== THE PROBLEM ==
From the entries that follow, copy exactly the lines beginning at the line holding "(** The loop" and continuing through the line holding "Fixpoint split_entry (args".

>>>>>

(* ===== verification/LocalLocker.v ===== *)
(** * The local lock server ([cmd/local-locker.go])

    Every node keeps a table of the locks it granted.  [lockMap] maps a resource
    to the lock entries on it, [lockUID] maps a request identifier with a counter
    appended to the resource it locked.  Each handler runs under the server's
    mutex, so it is one function from the table to the table and its reply; the
    readings of the clock inside one handler are the one argument [now].  [None]
    is a panic. *)

From stdpp Require Import pretty.
From S2P Require Import Prelude.

(** ** Data *)

(** [internal/dsync/lock-args.go] *)
Record LockArgs := mkArgs {
  la_UID : string;
  la_Resources : list string;
  la_Source : string;
  la_Owner : string;
  la_Quorum : Z
}.

Record lockRequesterInfo := mkLRI {
  lri_Name : string;
  lri_Writer : bool;
  lri_UID : string;
  lri_Timestamp : time;
  lri_TimeLastRefresh : time;
  lri_Source : string;
  lri_Group : bool;
  lri_Owner : string;
  lri_Quorum : Z;
  lri_idx : nat
}.

Record localLocker := mkLocker {
  lockMap : gmap string (list lockRequesterInfo);
  lockUID : gmap string string
}.

Definition newLocker : localLocker := mkLocker ∅ ∅.

Definition maxDeleteList : nat := 1000.

(** The arguments of the internal calls that only name a request. *)
Definition uid_args (uid : string) : LockArgs := mkArgs uid [] "" "" 0.

(** The identity of the error values made with [fmt.Errorf] is never tested. *)
Definition locker_error (s : string) : error := Errorf 0 s.

(** ** Operations *)

Definition isWriteLock (lri : list lockRequesterInfo) : bool :=
  match lri with [e] => lri_Writer e | _ => false end.

(** The entries [l.lockMap[resource]]: nil when the key is absent. *)
Definition entries (l : localLocker) (resource : string) : list lockRequesterInfo :=
  default [] (lockMap l !! resource).

Definition canTakeUnlock (l : localLocker) (resources : list string) : bool :=
  forallb (fun r => isWriteLock (entries l r)) resources.

Definition canTakeLock (l : localLocker) (resources : list string) : bool :=
  forallb (fun r => negb (bool_decide (is_Some (lockMap l !! r)))) resources.

Definition formatUUID (s : string) (idx : nat) : string := s +:+ pretty idx.

Definition write_entry (now : time) (args : LockArgs) (i : nat) (resource : string)
    : lockRequesterInfo :=
  mkLRI resource true (la_UID args) now now (la_Source args)
    (1 <? length (la_Resources args))%nat (la_Owner args) (la_Quorum args) i.

(** The loop of [Lock] that claims the resources from number [i] on. *)
Fixpoint claim (now : time) (args : LockArgs) (i : nat) (resources : list string)
    (l : localLocker) : localLocker :=
  match resources with
  | [] => l
  | r :: rs =>
      claim now args (S i) rs
        (mkLocker (<[r := [write_entry now args i r]]> (lockMap l))
                  (<[formatUUID (la_UID args) i := r]> (lockUID l)))
  end.

Definition Lock (now : time) (l : localLocker) (args : LockArgs)
    : localLocker * (bool * option error) :=
  if (maxDeleteList <? length (la_Resources args))%nat then
    (l, (false, Some (locker_error "internal error: localLocker.Lock called with more than 1000 resources")))
  else if negb (canTakeLock l (la_Resources args)) then (l, (false, None))
  else (claim now args 0 (la_Resources args) l, (true, None)).

(** The test of [removeEntry] on an entry. *)
Definition entry_matches (args : LockArgs) (e : lockRequesterInfo) : bool :=
  bool_decide (lri_UID e = la_UID args) &&
  (bool_decide (la_Owner args = "") || bool_decide (lri_Owner e = la_Owner args)).

(** The first entry that matches, with the entries before and after it. *)
Fixpoint split_entry (args : LockArgs) (lri : list lockRequesterInfo)
    : option (list lockRequesterInfo * lockRequesterInfo * list lockRequesterInfo) :=
  match lri with
  | [] => None
  | e :: rest =>
      if entry_matches args e then Some ([], e, rest)
      else match split_entry args rest with
           | Some (pre, x, post) => Some (e :: pre, x, post)
           | None => None
           end
  end.

Definition removeEntry (l : localLocker) (name : string) (args : LockArgs)
    (lri : list lockRequesterInfo) : localLocker * bool :=
  match split_entry args lri with
  | None => (l, false)
  | Some (pre, e, post) =>
      (mkLocker (if (length lri =? 1)%nat then delete name (lockMap l)
                 else <[name := pre ++ post]> (lockMap l))
                (delete (formatUUID (la_UID args) (lri_idx e)) (lockUID l)), true)
  end.

Fixpoint unlock_loop (args : LockArgs) (resources : list string) (l : localLocker) (reply : bool)
    (err : option error) : localLocker * (bool * option error) :=
  match resources with
  | [] => (l, (reply, err))
  | r :: rs =>
      if negb (canTakeUnlock l [r]) then
        unlock_loop args rs l reply
          (Some (locker_error ("unlock attempted on a read locked entity: " +:+ r)))
      else match lockMap l !! r with
           | Some lri => let '(l', b) := removeEntry l r args lri in unlock_loop args rs l' (b || reply) err
           | None => unlock_loop args rs l reply err
           end
  end.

<<<<<

== TASK RESPONSE ==
(** The loop of [Lock] that claims the resources from number [i] on. *)
Fixpoint claim (now : time) (args : LockArgs) (i : nat) (resources : list string)
    (l : localLocker) : localLocker :=
  match resources with
  | [] => l
  | r :: rs =>
      claim now args (S i) rs
        (mkLocker (<[r := [write_entry now args i r]]> (lockMap l))
                  (<[formatUUID (la_UID args) i := r]> (lockUID l)))
  end.

Definition Lock (now : time) (l : localLocker) (args : LockArgs)
    : localLocker * (bool * option error) :=
  if (maxDeleteList <? length (la_Resources args))%nat then
    (l, (false, Some (locker_error "internal error: localLocker.Lock called with more than 1000 resources")))
  else if negb (canTakeLock l (la_Resources args)) then (l, (false, None))
  else (claim now args 0 (la_Resources args) l, (true, None)).

(** The test of [removeEntry] on an entry. *)
Definition entry_matches (args : LockArgs) (e : lockRequesterInfo) : bool :=
  bool_decide (lri_UID e = la_UID args) &&
  (bool_decide (la_Owner args = "") || bool_decide (lri_Owner e = la_Owner args)).

(** The first entry that matches, with the entries before and after it. *)
Fixpoint split_entry (args : LockArgs) (lri : list lockRequesterInfo)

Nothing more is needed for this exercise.